* [Work request]: In your reply, reproduce the lines from the first one below to the line containing "secured : option string;", inclusive, exactly as they stand.

* [Provided records]:
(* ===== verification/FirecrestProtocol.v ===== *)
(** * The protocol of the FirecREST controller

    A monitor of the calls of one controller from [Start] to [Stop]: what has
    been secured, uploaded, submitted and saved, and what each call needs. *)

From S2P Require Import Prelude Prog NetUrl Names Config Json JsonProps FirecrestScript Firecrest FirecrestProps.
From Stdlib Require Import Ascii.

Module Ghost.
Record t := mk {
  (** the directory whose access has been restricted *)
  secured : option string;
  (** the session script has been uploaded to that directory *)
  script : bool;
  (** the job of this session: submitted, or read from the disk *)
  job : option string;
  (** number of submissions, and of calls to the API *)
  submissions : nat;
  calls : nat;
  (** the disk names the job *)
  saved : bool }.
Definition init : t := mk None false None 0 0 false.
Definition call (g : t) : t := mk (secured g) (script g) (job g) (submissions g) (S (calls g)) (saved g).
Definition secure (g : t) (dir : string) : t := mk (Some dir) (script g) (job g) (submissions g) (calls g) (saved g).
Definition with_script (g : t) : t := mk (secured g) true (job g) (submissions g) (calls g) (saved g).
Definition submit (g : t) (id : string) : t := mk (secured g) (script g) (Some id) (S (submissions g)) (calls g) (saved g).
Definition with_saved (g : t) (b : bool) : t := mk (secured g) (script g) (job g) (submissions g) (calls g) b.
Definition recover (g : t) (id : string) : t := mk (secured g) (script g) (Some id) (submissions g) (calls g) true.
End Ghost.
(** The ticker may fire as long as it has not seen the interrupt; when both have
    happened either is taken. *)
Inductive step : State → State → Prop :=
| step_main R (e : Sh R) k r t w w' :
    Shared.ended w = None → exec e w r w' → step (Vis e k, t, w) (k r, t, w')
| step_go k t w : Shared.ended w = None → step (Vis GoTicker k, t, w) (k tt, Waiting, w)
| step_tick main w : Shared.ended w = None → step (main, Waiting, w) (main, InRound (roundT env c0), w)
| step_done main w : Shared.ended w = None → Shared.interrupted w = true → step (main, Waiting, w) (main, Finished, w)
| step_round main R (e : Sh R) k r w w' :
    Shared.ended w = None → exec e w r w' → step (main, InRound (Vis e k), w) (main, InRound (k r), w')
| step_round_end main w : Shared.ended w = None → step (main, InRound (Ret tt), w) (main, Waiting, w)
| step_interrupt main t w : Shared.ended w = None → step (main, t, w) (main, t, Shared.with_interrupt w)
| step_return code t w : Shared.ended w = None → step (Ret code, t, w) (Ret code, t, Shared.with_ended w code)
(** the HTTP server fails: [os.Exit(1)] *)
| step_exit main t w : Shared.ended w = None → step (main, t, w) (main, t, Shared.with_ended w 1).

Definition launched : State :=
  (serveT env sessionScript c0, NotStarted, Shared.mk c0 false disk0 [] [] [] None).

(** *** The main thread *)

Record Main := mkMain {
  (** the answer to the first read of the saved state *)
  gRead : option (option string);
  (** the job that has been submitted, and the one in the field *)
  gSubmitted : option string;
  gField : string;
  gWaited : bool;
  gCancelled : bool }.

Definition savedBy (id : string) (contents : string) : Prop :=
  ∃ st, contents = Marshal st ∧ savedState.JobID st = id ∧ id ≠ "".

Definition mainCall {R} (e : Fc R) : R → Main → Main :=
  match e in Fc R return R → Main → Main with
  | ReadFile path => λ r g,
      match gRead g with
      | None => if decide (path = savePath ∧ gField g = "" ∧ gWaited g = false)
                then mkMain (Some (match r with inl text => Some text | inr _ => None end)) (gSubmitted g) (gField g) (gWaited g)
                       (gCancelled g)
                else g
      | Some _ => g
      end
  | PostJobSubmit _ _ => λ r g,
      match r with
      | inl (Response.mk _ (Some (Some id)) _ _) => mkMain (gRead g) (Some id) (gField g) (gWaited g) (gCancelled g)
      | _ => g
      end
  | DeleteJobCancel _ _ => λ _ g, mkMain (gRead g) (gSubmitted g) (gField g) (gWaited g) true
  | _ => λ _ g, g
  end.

* [Written reply]:
(* ===== verification/FirecrestProtocol.v ===== *)
(** * The protocol of the FirecREST controller

    A monitor of the calls of one controller from [Start] to [Stop]: what has
    been secured, uploaded, submitted and saved, and what each call needs. *)

From S2P Require Import Prelude Prog NetUrl Names Config Json JsonProps FirecrestScript Firecrest FirecrestProps.
From Stdlib Require Import Ascii.

Module Ghost.
Record t := mk {
  (** the directory whose access has been restricted *)
  secured : option string;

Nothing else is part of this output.